▶ _Exercise_: Say how many lines of the material include "that". Give the number without any other text.

▶ _Material provided_:
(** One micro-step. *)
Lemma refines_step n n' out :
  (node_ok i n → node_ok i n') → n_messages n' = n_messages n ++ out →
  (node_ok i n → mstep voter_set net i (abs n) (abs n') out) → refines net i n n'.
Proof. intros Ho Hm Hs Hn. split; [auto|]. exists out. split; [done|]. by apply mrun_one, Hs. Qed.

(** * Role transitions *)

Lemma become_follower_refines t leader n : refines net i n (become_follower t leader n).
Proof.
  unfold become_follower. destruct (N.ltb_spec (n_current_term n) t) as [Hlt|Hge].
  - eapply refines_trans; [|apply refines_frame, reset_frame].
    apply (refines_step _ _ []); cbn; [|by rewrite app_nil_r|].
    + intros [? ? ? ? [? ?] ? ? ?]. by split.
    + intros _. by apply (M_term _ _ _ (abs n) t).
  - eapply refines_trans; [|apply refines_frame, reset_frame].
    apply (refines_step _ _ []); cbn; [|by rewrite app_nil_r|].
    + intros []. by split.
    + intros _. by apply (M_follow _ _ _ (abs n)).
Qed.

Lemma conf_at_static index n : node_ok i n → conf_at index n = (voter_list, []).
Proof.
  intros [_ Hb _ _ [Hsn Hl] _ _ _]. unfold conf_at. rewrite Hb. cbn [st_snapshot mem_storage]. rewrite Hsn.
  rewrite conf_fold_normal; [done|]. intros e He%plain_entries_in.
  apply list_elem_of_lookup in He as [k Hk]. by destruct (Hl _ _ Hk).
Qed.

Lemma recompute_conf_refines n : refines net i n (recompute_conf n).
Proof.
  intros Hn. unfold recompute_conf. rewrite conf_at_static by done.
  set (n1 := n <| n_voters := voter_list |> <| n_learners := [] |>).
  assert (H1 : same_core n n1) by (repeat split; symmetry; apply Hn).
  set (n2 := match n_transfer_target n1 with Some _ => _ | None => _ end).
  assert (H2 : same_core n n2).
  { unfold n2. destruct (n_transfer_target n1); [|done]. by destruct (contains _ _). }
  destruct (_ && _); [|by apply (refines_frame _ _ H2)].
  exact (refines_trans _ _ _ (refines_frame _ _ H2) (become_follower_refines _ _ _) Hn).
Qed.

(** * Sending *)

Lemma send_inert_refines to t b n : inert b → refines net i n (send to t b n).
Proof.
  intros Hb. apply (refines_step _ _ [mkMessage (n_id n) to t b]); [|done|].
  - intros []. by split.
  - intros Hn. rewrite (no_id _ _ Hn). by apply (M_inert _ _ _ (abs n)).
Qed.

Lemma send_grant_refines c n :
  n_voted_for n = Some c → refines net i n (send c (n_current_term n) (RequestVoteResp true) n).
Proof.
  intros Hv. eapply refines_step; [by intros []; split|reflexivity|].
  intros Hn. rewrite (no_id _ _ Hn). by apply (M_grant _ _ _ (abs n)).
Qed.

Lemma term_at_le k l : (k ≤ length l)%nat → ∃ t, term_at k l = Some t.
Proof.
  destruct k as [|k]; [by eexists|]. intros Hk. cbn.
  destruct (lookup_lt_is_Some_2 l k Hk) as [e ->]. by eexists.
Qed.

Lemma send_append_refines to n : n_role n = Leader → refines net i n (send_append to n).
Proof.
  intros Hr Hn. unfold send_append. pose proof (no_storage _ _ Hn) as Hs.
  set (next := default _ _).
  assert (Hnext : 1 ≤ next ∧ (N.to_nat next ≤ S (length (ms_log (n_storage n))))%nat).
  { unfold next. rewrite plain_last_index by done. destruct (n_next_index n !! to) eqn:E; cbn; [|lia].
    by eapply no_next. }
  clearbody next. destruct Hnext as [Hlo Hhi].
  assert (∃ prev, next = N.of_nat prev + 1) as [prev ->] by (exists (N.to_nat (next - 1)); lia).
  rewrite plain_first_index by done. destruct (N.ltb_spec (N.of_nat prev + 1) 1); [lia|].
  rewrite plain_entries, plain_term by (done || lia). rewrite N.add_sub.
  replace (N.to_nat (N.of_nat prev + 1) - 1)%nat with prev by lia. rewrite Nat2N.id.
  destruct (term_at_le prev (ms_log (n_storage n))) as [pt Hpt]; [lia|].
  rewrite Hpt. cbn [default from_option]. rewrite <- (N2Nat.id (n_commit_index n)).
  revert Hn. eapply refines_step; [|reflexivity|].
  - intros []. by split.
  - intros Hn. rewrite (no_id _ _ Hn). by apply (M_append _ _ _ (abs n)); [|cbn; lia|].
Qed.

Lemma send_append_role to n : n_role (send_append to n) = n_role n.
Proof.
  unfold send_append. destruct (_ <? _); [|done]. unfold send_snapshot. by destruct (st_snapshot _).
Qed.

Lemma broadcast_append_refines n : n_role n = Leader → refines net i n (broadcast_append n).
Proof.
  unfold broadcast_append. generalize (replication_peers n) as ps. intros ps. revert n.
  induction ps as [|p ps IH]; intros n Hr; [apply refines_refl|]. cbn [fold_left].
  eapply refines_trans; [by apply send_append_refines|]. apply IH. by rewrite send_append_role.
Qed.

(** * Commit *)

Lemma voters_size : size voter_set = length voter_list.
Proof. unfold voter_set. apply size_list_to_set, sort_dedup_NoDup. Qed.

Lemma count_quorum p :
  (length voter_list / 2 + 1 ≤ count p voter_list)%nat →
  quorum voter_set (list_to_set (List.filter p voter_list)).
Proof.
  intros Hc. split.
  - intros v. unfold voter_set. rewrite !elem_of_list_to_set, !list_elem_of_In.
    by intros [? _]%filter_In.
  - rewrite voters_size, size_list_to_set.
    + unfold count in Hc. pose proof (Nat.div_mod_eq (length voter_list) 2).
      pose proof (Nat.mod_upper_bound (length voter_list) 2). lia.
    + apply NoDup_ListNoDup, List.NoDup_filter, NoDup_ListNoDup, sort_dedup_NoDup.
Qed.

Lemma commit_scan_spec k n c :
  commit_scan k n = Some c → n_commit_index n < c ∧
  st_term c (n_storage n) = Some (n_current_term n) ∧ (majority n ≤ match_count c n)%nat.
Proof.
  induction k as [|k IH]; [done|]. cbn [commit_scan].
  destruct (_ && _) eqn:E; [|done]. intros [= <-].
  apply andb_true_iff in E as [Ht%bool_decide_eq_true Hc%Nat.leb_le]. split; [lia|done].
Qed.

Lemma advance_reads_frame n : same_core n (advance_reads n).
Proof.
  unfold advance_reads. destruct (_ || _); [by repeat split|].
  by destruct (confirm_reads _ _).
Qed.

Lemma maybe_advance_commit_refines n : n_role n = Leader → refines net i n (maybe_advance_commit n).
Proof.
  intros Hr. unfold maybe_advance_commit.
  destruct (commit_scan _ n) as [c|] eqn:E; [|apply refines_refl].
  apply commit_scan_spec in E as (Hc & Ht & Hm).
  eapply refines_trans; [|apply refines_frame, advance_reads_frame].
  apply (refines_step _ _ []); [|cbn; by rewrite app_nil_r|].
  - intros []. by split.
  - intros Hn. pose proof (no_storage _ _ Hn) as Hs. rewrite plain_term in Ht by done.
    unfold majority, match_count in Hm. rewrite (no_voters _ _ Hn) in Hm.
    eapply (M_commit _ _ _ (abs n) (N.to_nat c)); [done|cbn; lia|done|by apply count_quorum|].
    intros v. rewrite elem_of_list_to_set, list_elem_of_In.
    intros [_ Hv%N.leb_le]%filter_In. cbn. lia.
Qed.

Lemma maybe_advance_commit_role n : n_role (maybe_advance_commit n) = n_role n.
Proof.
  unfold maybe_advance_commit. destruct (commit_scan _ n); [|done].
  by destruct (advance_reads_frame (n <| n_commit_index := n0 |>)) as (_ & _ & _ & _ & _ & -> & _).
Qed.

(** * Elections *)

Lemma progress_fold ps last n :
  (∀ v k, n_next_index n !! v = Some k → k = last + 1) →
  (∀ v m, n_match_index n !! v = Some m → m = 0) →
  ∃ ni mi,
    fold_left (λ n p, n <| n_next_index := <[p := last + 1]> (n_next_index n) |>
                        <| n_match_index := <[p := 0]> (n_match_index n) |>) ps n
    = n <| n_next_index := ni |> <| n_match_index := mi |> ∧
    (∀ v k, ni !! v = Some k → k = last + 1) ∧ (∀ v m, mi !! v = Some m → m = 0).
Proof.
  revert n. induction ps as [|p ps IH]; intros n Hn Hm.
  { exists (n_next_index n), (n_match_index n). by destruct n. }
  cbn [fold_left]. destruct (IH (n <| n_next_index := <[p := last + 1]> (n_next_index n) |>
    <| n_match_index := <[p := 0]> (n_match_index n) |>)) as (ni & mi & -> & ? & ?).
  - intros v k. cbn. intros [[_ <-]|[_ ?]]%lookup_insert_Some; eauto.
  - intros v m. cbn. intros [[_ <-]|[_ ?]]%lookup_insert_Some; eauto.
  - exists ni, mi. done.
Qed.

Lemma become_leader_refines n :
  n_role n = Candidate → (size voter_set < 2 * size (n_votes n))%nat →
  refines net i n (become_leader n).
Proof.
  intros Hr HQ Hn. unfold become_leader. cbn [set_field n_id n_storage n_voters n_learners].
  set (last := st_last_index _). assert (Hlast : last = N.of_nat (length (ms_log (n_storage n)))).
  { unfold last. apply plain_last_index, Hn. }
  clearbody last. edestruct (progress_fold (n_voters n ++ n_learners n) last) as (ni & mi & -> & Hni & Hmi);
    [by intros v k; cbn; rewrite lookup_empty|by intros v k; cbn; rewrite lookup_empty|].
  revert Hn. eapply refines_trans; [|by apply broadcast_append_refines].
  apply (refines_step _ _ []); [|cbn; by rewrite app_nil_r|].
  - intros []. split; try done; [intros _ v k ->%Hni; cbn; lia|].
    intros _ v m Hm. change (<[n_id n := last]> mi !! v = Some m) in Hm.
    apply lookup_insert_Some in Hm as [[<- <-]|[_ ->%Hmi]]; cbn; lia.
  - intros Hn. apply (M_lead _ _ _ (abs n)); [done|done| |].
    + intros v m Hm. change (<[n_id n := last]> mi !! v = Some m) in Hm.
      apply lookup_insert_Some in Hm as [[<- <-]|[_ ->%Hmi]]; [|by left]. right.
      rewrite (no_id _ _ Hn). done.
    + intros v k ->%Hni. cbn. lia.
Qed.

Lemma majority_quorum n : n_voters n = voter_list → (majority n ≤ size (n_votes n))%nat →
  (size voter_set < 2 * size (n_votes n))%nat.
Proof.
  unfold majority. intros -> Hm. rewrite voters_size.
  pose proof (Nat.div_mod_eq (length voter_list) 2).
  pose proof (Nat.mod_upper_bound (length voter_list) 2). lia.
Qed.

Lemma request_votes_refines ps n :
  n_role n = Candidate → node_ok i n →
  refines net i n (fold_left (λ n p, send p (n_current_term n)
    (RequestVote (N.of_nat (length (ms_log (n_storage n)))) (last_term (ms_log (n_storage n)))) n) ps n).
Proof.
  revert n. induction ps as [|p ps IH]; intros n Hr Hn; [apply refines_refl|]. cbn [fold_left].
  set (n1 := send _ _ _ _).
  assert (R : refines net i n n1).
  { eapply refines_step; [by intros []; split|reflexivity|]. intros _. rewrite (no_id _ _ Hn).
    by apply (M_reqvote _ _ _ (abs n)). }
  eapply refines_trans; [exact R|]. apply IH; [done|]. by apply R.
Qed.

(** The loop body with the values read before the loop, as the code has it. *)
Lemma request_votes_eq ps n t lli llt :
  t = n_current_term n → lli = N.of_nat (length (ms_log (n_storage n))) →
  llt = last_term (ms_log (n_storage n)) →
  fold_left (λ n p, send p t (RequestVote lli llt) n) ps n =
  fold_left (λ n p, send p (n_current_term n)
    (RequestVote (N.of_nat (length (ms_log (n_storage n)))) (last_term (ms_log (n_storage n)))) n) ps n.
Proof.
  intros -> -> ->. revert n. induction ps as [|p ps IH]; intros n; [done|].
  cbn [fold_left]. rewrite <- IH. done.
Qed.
...
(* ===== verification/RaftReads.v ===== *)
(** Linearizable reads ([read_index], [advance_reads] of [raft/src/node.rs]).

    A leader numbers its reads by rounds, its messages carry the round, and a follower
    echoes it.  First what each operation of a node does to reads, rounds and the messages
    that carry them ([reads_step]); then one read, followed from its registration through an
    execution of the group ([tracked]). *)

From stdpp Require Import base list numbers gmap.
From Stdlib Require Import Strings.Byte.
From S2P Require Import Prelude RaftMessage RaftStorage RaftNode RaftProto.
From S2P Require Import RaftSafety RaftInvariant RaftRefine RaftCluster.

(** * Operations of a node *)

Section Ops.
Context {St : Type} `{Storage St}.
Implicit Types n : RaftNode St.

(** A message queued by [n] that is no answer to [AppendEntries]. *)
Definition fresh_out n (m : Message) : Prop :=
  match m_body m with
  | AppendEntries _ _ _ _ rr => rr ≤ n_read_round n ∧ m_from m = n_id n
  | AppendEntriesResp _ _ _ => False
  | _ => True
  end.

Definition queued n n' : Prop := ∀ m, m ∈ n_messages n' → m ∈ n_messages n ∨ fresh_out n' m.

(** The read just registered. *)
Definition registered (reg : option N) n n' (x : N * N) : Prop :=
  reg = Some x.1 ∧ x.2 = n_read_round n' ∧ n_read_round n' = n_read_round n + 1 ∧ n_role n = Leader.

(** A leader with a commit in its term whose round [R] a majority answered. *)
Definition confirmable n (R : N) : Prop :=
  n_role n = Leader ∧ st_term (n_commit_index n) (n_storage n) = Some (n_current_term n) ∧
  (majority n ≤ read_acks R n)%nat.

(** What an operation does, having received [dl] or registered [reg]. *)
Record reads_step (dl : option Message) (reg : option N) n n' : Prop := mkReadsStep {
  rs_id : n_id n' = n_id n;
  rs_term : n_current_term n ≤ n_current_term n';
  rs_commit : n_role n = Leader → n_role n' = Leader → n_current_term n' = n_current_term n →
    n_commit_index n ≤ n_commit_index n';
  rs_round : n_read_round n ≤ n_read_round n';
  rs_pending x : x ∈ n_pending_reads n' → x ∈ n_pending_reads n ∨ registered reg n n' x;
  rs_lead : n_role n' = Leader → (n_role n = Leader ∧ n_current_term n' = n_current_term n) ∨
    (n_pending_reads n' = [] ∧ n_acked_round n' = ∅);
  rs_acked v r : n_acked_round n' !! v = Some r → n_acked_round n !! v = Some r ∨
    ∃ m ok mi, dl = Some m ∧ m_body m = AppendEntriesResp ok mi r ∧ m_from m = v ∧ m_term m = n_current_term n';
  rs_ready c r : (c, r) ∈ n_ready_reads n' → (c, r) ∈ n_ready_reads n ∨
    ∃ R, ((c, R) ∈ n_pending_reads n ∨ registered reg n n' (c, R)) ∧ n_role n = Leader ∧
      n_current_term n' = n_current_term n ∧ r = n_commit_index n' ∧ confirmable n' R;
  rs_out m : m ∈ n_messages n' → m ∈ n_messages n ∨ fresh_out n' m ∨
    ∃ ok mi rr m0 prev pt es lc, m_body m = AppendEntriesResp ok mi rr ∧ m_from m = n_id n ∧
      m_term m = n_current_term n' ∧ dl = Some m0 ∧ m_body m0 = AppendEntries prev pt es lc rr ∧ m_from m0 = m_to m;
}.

▶ _Your response_: 2